__WHAT IS BEING ASKED__
Copy every line below that has the word "constant" in it.

----

(** * 8cc back end: the scoped hash map (map.c) and the code generator
      (codegen.c), embedded shallowly.

    Conventions of the embedding.
    - A C [int] is a [Z].  The [int] members of [map.c] count slots of
      arrays that exist in memory and stay far below 2^31; they are not
      wrapped.  The frame offset of [codegen.c] sums sizes that the input
      chooses, and a literal is converted from a wider type: there every
      result that can leave the range of [int] is wrapped modulo 2^32,
      see [wrap_int].  [uint32_t] arithmetic (the hash) wraps modulo 2^32
      and the wrap is written out.
    - A C string is its content before the terminating NUL, a [string];
      [strcmp(a, b) == 0] is [String.eqb a b].
    - A C array is a list read with [!!] and written with [<[ i := x ]>];
      an access out of range has no defined behaviour and yields [None].
    - A function whose loop may fail to exit returns an [option]; [None]
      stands for "no result" (non-termination, an out-of-range access, a
      failed [assert] or a call of [error]). *)

From Stdlib Require Import ZArith Lia Ascii String DecimalString.
From stdpp Require Import base option list strings.

Set Warnings "-register-all".
Local Open Scope Z_scope.

(** ** map.c *)

Module CMap.

(** A [char *] stored in the key array: [NULL], [TOMBSTONE] or a string. *)
Inductive kptr : Type :=
| KNull
| KTomb
| KStr (s : string).

(** A [void *]; [0] is [NULL]. *)
Definition vptr : Type := Z.
Definition NULL : vptr := 0.

Definition INIT_SIZE : Z := 16.

(** [*p] is a (signed) [char]; xor-ing it into a [uint32_t] converts it
    modulo 2^32. *)
Definition char_u32 (c : ascii) : Z :=
  let n := Z.of_N (Ascii.N_of_ascii c) in
  if n <? 128 then n else n + (2 ^ 32 - 256).

Fixpoint hash_loop (p : string) (r : Z) : Z :=
  match p with
  | EmptyString => r
  | String c p' => hash_loop p' ((Z.lxor r (char_u32 c) * 16777619) mod 2 ^ 32)
  end.

Definition hash (p : string) : Z := hash_loop p 2166136261.

(** Modelled from the spec: the struct [Map] of the header, which is not
    among the sources, with the members [map.c] uses.  [key] and [val]
    are [None] for a [NULL] array. *)
Inductive Map : Type := mkMap {
  parent : option Map;
  key : option (list kptr);
  val : option (list vptr);
  size : Z;
  nelem : Z;
  nused : Z
}.

(** [calloc(size, ...)] *)
Definition calloc_keys (n : Z) : list kptr := replicate (Z.to_nat n) KNull.
Definition calloc_vals (n : Z) : list vptr := replicate (Z.to_nat n) NULL.

Definition do_make_map (parent : option Map) (size : Z) : Map :=
  mkMap parent (Some (calloc_keys size)) (Some (calloc_vals size)) size 0 0.

(** Modelled from the spec: the macro [EMPTY_MAP] of the header, which is
    not among the sources: a table created empty, all members zero, whose
    backing storage [maybe_rehash] allocates on the first insert. *)
Definition EMPTY_MAP : Map := mkMap None None None 0 0 0.

(** [m->nused < m->size * 0.7].  The product is computed in [double]; the
    constant is 6305039478318694 / 2^53, slightly below 7/10, and its
    product with a power of two, which every capacity is, is exact.  For
    [0 <= size < 2^31] comparing an integer with that product is the
    same as comparing it with seven tenths of the size, see
    [lt_07_double]. *)
Definition lt_07 (n size : Z) : bool := 10 * n <? 7 * size.

(** [m->nelem < m->size * 0.35]; the constant is half the one above, see
    [lt_035_double]. *)
Definition lt_035 (n size : Z) : bool := 20 * n <? 7 * size.

(** The inner loop of [maybe_rehash]: [for (;; j = (j + 1) & mask)], left
    at the first [NULL] slot of the new array.  The loop visits at most
    [mask + 1] different indices, so [fuel] of that many steps decides
    whether it exits. *)
Fixpoint rehash_probe (fuel : nat) (k : list kptr) (mask j : Z) : option Z :=
  match fuel with
  | O => None
  | S f =>
      match k !! Z.to_nat j with
      | Some KNull => Some j
      | Some _ => rehash_probe f k mask (Z.land (j + 1) mask)
      | None => None
      end
  end.

(** The outer loop of [maybe_rehash], with [n] iterations left from [i]. *)
Fixpoint rehash_loop (n : nat) (i : Z) (mk : list kptr) (mv : list vptr)
    (mask : Z) (k : list kptr) (v : list vptr) : option (list kptr * list vptr) :=
  match n with
  | O => Some (k, v)
  | S n' =>
      match mk !! Z.to_nat i with
      | Some (KStr s) =>
          x ← mv !! Z.to_nat i;
          j ← rehash_probe (Z.to_nat (mask + 1)) k mask (Z.land (hash s) mask);
          rehash_loop n' (i + 1) mk mv mask
            (<[Z.to_nat j := KStr s]> k) (<[Z.to_nat j := x]> v)
      | Some _ => rehash_loop n' (i + 1) mk mv mask k v
      | None => None
      end
  end.

Definition maybe_rehash (m : Map) : option Map :=
  match key m with
  | None =>
      Some (mkMap (parent m) (Some (calloc_keys INIT_SIZE))
              (Some (calloc_vals INIT_SIZE)) INIT_SIZE (nelem m) (nused m))
  | Some mk =>
      if lt_07 (nused m) (size m) then Some m
      else
        let newsize := if lt_035 (nelem m) (size m) then size m else size m * 2 in
        let mask := newsize - 1 in
        let mv := default [] (val m) in
        '(k, v) ← rehash_loop (Z.to_nat (size m)) 0 mk mv mask
                    (calloc_keys newsize) (calloc_vals newsize);
        Some (mkMap (parent m) (Some k) (Some v) newsize (nelem m) (nelem m))
  end.

Definition make_map : Map := do_make_map None INIT_SIZE.

Definition make_map_parent (parent : Map) : Map := do_make_map (Some parent) INIT_SIZE.

(** The loop of [map_get_nostack]. *)
Fixpoint get_probe (fuel : nat) (mk : list kptr) (mv : list vptr)
    (mask i : Z) (key : string) : option vptr :=
  match fuel with
  | O => None
  | S f =>
      match mk !! Z.to_nat i with
      | Some KNull => Some NULL
      | Some KTomb => get_probe f mk mv mask (Z.land (i + 1) mask) key
      | Some (KStr s) =>
          if String.eqb s key then mv !! Z.to_nat i
          else get_probe f mk mv mask (Z.land (i + 1) mask) key
      | None => None
      end
  end.

Definition map_get_nostack (m : Map) (key : string) : option vptr :=
  match CMap.key m with
  | None => Some NULL
  | Some mk =>
      let mv := default [] (val m) in
      let mask := size m - 1 in
      get_probe (Z.to_nat (size m)) mk mv mask (Z.land (hash key) mask) key
  end.

Fixpoint map_get (m : Map) (key : string) : option vptr :=
  r ← map_get_nostack m key;
  if negb (r =? NULL) then Some r
  else
    match m with
    | mkMap (Some p) _ _ _ _ _ => map_get p key
    | mkMap None _ _ _ _ _ => Some NULL
    end.

(** The loop of [map_put], on the table [m] left by [maybe_rehash]. *)
Fixpoint put_probe (fuel : nat) (m : Map) (mk : list kptr) (mv : list vptr)
    (mask i : Z) (key : string) (v : vptr) : option Map :=
  match fuel with
  | O => None
  | S f =>
      match mk !! Z.to_nat i with
      | Some KNull =>
          Some (mkMap (parent m) (Some (<[Z.to_nat i := KStr key]> mk))
                  (Some (<[Z.to_nat i := v]> mv)) (size m) (nelem m + 1) (nused m + 1))
      | Some KTomb =>
          Some (mkMap (parent m) (Some (<[Z.to_nat i := KStr key]> mk))
                  (Some (<[Z.to_nat i := v]> mv)) (size m) (nelem m + 1) (nused m))
      | Some (KStr k) =>
          if String.eqb k key then
            Some (mkMap (parent m) (Some mk) (Some (<[Z.to_nat i := v]> mv))
                    (size m) (nelem m) (nused m))
          else put_probe f m mk mv mask (Z.land (i + 1) mask) key v
      | None => None
      end
  end.

Definition map_put (m0 : Map) (key : string) (v : vptr) : option Map :=
  m ← maybe_rehash m0;
  mk ← CMap.key m;
  mv ← val m;
  let mask := size m - 1 in
  put_probe (Z.to_nat (size m)) m mk mv mask (Z.land (hash key) mask) key v.

(** The loop of [map_remove]. *)
Fixpoint remove_probe (fuel : nat) (m : Map) (mk : list kptr)
    (mask i : Z) (key : string) : option Map :=
  match fuel with
  | O => None
  | S f =>
      match mk !! Z.to_nat i with
      | Some KNull => Some m
      | Some KTomb => remove_probe f m mk mask (Z.land (i + 1) mask) key
      | Some (KStr k) =>
          if String.eqb k key then
            mv ← val m;
            Some (mkMap (parent m) (Some (<[Z.to_nat i := KTomb]> mk))
                    (Some (<[Z.to_nat i := NULL]> mv)) (size m) (nelem m - 1) (nused m))
          else remove_probe f m mk mask (Z.land (i + 1) mask) key
      | None => None
      end
  end.

Definition map_remove (m : Map) (key : string) : option Map :=
  match CMap.key m with
  | None => Some m
  | Some mk =>
      let mask := size m - 1 in
      remove_probe (Z.to_nat (size m)) m mk mask (Z.land (hash key) mask) key
  end.

Definition map_len (m : Map) : Z := nelem m.

(** Modelled from the spec: the struct [MapIter] of the header, which is
    not among the sources.  [map] is the table the iteration started
    from; [cur], a pointer into the parent chain of [map], is the number
    of [parent] links from [map] to it, or [None] for [NULL]. *)
Record MapIter : Type := mkIter {
  it_map : Map;
  it_cur : option nat;
  it_i : Z
}.

Definition map_iter (m : Map) : MapIter := mkIter m (Some 0%nat) 0.

Fixpoint nth_parent (m : Map) (d : nat) : option Map :=
  match d with
  | O => Some m
  | S d' =>
      match m with
      | mkMap (Some p) _ _ _ _ _ => nth_parent p d'
      | mkMap None _ _ _ _ _ => None
      end
  end.

(** [do_map_next] on the table [m = iter->cur], with [n] iterations left
    from [i]: the key and value found, if any, and the new [iter->i]. *)
Fixpoint do_map_next (n : nat) (m : Map) (mk : list kptr) (mv : list vptr)
    (i : Z) : option (option (string * vptr) * Z) :=
  match n with
  | O => Some (None, size m)
  | S n' =>
      match mk !! Z.to_nat i with
      | Some (KStr k) => x ← mv !! Z.to_nat i; Some (Some (k, x), i + 1)
      | Some _ => do_map_next n' m mk mv (i + 1)
      | None => None
      end
  end.

(** [is_dup]: the loop over the [d] tables from [p] up to, and without,
    [iter->cur]. *)
Fixpoint is_dup (d : nat) (p : Map) (k : string) : option bool :=
  match d with
  | O => Some false
  | S d' =>
      r ← map_get_nostack p k;
      if negb (r =? NULL) then Some true
      else
        match p with
        | mkMap (Some q) _ _ _ _ _ => is_dup d' q k
        | mkMap None _ _ _ _ _ => None
        end
  end.

(** The [for (;;)] loop of [map_next] inside the table [cur] at depth [d]:
    each round calls [do_map_next], which moves [iter->i] forward, so
    [size - i + 1] rounds are enough. *)
Fixpoint next_in_table (fuel : nat) (top : Map) (d : nat) (cur : Map)
    (i : Z) : option (option (string * vptr) * Z) :=
  match fuel with
  | O => None
  | S f =>
      let mk := default [] (key cur) in
      let mv := default [] (val cur) in
      '(r, i') ← do_map_next (Z.to_nat (size cur - i)) cur mk mv i;
      match r with
      | None => Some (None, i')
      | Some (k, x) =>
          dup ← is_dup d top k;
          if (dup : bool) then next_in_table f top d cur i' else Some (Some (k, x), i')
      end
  end.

----

__ANSWER TO THE EXERCISE__
    constant is 6305039478318694 / 2^53, slightly below 7/10, and its
(** [m->nelem < m->size * 0.35]; the constant is half the one above, see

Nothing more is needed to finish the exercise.